(** One iteration of [join]; [res] is its argument, a user address. *)
Definition join_iter (k : kern) (i : nat) (res : Z) : outcome (option Z * kern) :=
  let cur := getp k i in
  match find_proc (λ p, is_thread i (pgdir cur) p && is_zombie p) (ptab k) with
  | Some j =>
      let p := getp k j in
      m1 ← mkfree (mm k) (kstack p);
      m2 ← muwrite m1 (pgdir cur) res (stack p);
      k2 ← release (upd i (sys_return (pid p)) (upd j reap (set_mm m2 k)));
      Ok (Some (pid p), k2)
  | None =>
      if negb (existsb (is_thread i (pgdir cur)) (ptab k)) || killed cur then
        k1 ← release (upd i (sys_return (-1)) k);
        Ok (Some (-1), k1)
      else k1 ← sleep k i (CProc i) (KJoin res); Ok (None, k1)
  end.

Definition join (k : kern) (i : nat) (res : Z) : outcome (option Z * kern) :=
  k1 ← acquire k; join_iter k1 i res.

(** * sys_sleep *)

(** One test of [while(ticks - ticks0 < n)]; [tickslock] is not modelled. *)
Definition sleep_iter (k : kern) (i : nat) (n ticks0 : Z) : outcome (option Z * kern) :=
  if u32 (ticks k - ticks0) <? u32 n then
    if killed (getp k i) then
      Ok (Some (-1), upd i (sys_return (-1)) k)
    else
      k1 ← acquire k; k2 ← sleep k1 i CTicks (KTicks n ticks0); Ok (None, k2)
  else Ok (Some 0, upd i (sys_return 0) k).

Definition sys_sleep (k : kern) (i : nat) (n : Z) : outcome (option Z * kern) :=
  sleep_iter k i n (ticks k).

(** * The scheduler *)

Definition forkret (k : kern) (i : nat) : outcome kern := release (upd i (set_kc KUser) k).

(** What runs when [scheduler] switches to process [i], with the lock held. *)
Definition resume (k : kern) (i : nat) : outcome kern :=
  match kc (getp k i) with
  | KUser => release k
  | KForkret => forkret k i
  | KYield => release (upd i (set_kc KUser) k)
  | KWait => '(_, k1) ← wait_iter (upd i (set_chan None) k) i; Ok k1
  | KJoin res => '(_, k1) ← join_iter (upd i (set_chan None) k) i res; Ok k1
  | KTicks n ticks0 =>
      k1 ← release (upd i (set_chan None) k);
      '(_, k2) ← sleep_iter k1 i n ticks0; Ok k2
  | KOther => release (upd i (set_kc KUser ∘ set_chan None) k)
  end.

Definition is_runnable (p : proc) : bool := bool_decide (state p = RUNNABLE).

(** The next runnable slot at or after [n]. *)
Definition next_runnable (k : kern) (n : nat) : option nat :=
  (λ i, (n + i)%nat) <$> find_proc is_runnable (drop n (ptab k)).

(** [scheduler] on processor [c], which runs no process.  Outside a pass it
    takes the lock and starts one; inside a pass it goes on to the next runnable
    process and switches to it, or ends the pass and releases the lock. *)
Definition scheduler (k : kern) (c : nat) : outcome kern :=
  match cursor <$> cpus k !! c with
  | None => Fault 0
  | Some None => k1 ← acquire k; Ok (set_cpus (<[c := Cpu None (Some 0%nat)]> (cpus k1)) k1)
  | Some (Some n) =>
      match next_runnable k n with
      | Some i =>
          let k1 := set_cpus (<[c := Cpu (Some i) (Some (S i))]> (cpus k)) k in
          resume (upd i (set_state RUNNING) k1) i
      | None => release (set_cpus (<[c := Cpu None None]> (cpus k)) k)
      end
  end.
(* ===== verification/ThreadsSpec.v ===== *)
(** Properties of the processes and threads of Threads. *)

From Stdlib Require Import ZArith Lia.
From stdpp Require Import base numbers list gmap sets strings relations.
From S2P Require Import Prelude CStr Mmu MemIface KernBase Threads.
#[local] Open Scope Z_scope.

(** * The invariant of the table *)

Definition alive (p : proc) : Prop := state p ≠ UNUSED ∧ state p ≠ ZOMBIE.

(** The slots a process in [wait] or [join] waits for. *)
Definition waits_for (i : nat) (p q : proc) : bool :=
  match kc p with
  | KWait => is_child i q
  | KJoin _ => is_thread i (pgdir p) q
  | _ => false
  end.

Definition blocked (p : proc) : Prop :=
  state p = SLEEPING ∧ match kc p with KWait | KJoin _ => True | _ => False end.

(** Process [i], asleep in [wait] or [join], can still be woken: some child it
    waits for exists, and none of them has exited. *)
Record blocked_ok (l : list proc) (i : nat) (p : proc) : Prop := {
  bo_chan : chan p = Some (CProc i);
  bo_none : ∀ j q, l !! j = Some q → waits_for i p q = true → state q ≠ ZOMBIE;
  bo_some : ∃ j q, l !! j = Some q ∧ waits_for i p q = true
}.

Record tab_ok (r : nat) (l : list proc) : Prop := {
  to_len : length l = NPROC;
  to_init : ∃ p, l !! r = Some p ∧ alive p ∧ parent p = None;
  to_unused : ∀ i p, l !! i = Some p → state p = UNUSED → parent p = None;
  to_parent : ∀ i p, l !! i = Some p → state p ≠ UNUSED → i ≠ r →
    ∃ q pq, parent p = Some q ∧ l !! q = Some pq ∧ alive pq;
  to_self : ∀ i p, l !! i = Some p → parent p ≠ Some i;
  to_blocked : ∀ i p, l !! i = Some p → blocked p → blocked_ok l i p
}.

(** Changes that keep the family tree ... *)
Record kin (p p' : proc) : Prop := {
  kin_parent : parent p' = parent p;
  kin_stack : stack p' = stack p;
  kin_pgdir : pgdir p' = pgdir p;
  kin_unused : state p' = UNUSED ↔ state p = UNUSED;
  kin_zombie : state p' = ZOMBIE ↔ state p = ZOMBIE
}.

(** ... and put nobody to sleep. *)
Record quiet (p p' : proc) : Prop := {
  qt_kin : kin p p';
  qt_blocked : blocked p' → blocked p ∧ kc p' = kc p ∧ chan p' = chan p
}.

Lemma kin_refl p : kin p p.
Proof. by split. Qed.

Lemma th_quiet_refl p : quiet p p.
Proof. split; [apply kin_refl|done]. Qed.

Lemma kin_trans p q s : kin p q → kin q s → kin p s.
Proof. intros [] []. split; try congruence; tauto. Qed.

Lemma th_quiet_trans p q s : quiet p q → quiet q s → quiet p s.
Proof.
  intros [K1 H1] [K2 H2]. split; [by eapply kin_trans|].
  intros Hb. destruct (H2 Hb) as (Hb' & ? & ?). destruct (H1 Hb') as (? & ? & ?).
  split_and!; [done|congruence|congruence].
Qed.

Lemma kin_alive p p' : kin p p' → alive p ↔ alive p'.
Proof. intros Q. unfold alive. rewrite (kin_unused _ _ Q), (kin_zombie _ _ Q). tauto. Qed.

Lemma waits_for_kin i p q q' : kin q q' → waits_for i p q' = waits_for i p q.
Proof.
  intros Q. unfold waits_for, is_child, is_thread.
  by rewrite (kin_parent _ _ Q), (kin_stack _ _ Q), (kin_pgdir _ _ Q).
Qed.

§ What is required
Retype the records above, but only those lines that fall between the line containing "(** * sys_sleep *)" and the line containing "takes the lock", with both of those lines included, exactly as written.

§ Answer section
(** * sys_sleep *)

(** One test of [while(ticks - ticks0 < n)]; [tickslock] is not modelled. *)
Definition sleep_iter (k : kern) (i : nat) (n ticks0 : Z) : outcome (option Z * kern) :=
  if u32 (ticks k - ticks0) <? u32 n then
    if killed (getp k i) then
      Ok (Some (-1), upd i (sys_return (-1)) k)
    else
      k1 ← acquire k; k2 ← sleep k1 i CTicks (KTicks n ticks0); Ok (None, k2)
  else Ok (Some 0, upd i (sys_return 0) k).

Definition sys_sleep (k : kern) (i : nat) (n : Z) : outcome (option Z * kern) :=
  sleep_iter k i n (ticks k).

(** * The scheduler *)

Definition forkret (k : kern) (i : nat) : outcome kern := release (upd i (set_kc KUser) k).

(** What runs when [scheduler] switches to process [i], with the lock held. *)
Definition resume (k : kern) (i : nat) : outcome kern :=
  match kc (getp k i) with
  | KUser => release k
  | KForkret => forkret k i
  | KYield => release (upd i (set_kc KUser) k)
  | KWait => '(_, k1) ← wait_iter (upd i (set_chan None) k) i; Ok k1
  | KJoin res => '(_, k1) ← join_iter (upd i (set_chan None) k) i res; Ok k1
  | KTicks n ticks0 =>
      k1 ← release (upd i (set_chan None) k);
      '(_, k2) ← sleep_iter k1 i n ticks0; Ok k2
  | KOther => release (upd i (set_kc KUser ∘ set_chan None) k)
  end.

Definition is_runnable (p : proc) : bool := bool_decide (state p = RUNNABLE).

(** The next runnable slot at or after [n]. *)
Definition next_runnable (k : kern) (n : nat) : option nat :=
  (λ i, (n + i)%nat) <$> find_proc is_runnable (drop n (ptab k)).

(** [scheduler] on processor [c], which runs no process.  Outside a pass it
    takes the lock and starts one; inside a pass it goes on to the next runnable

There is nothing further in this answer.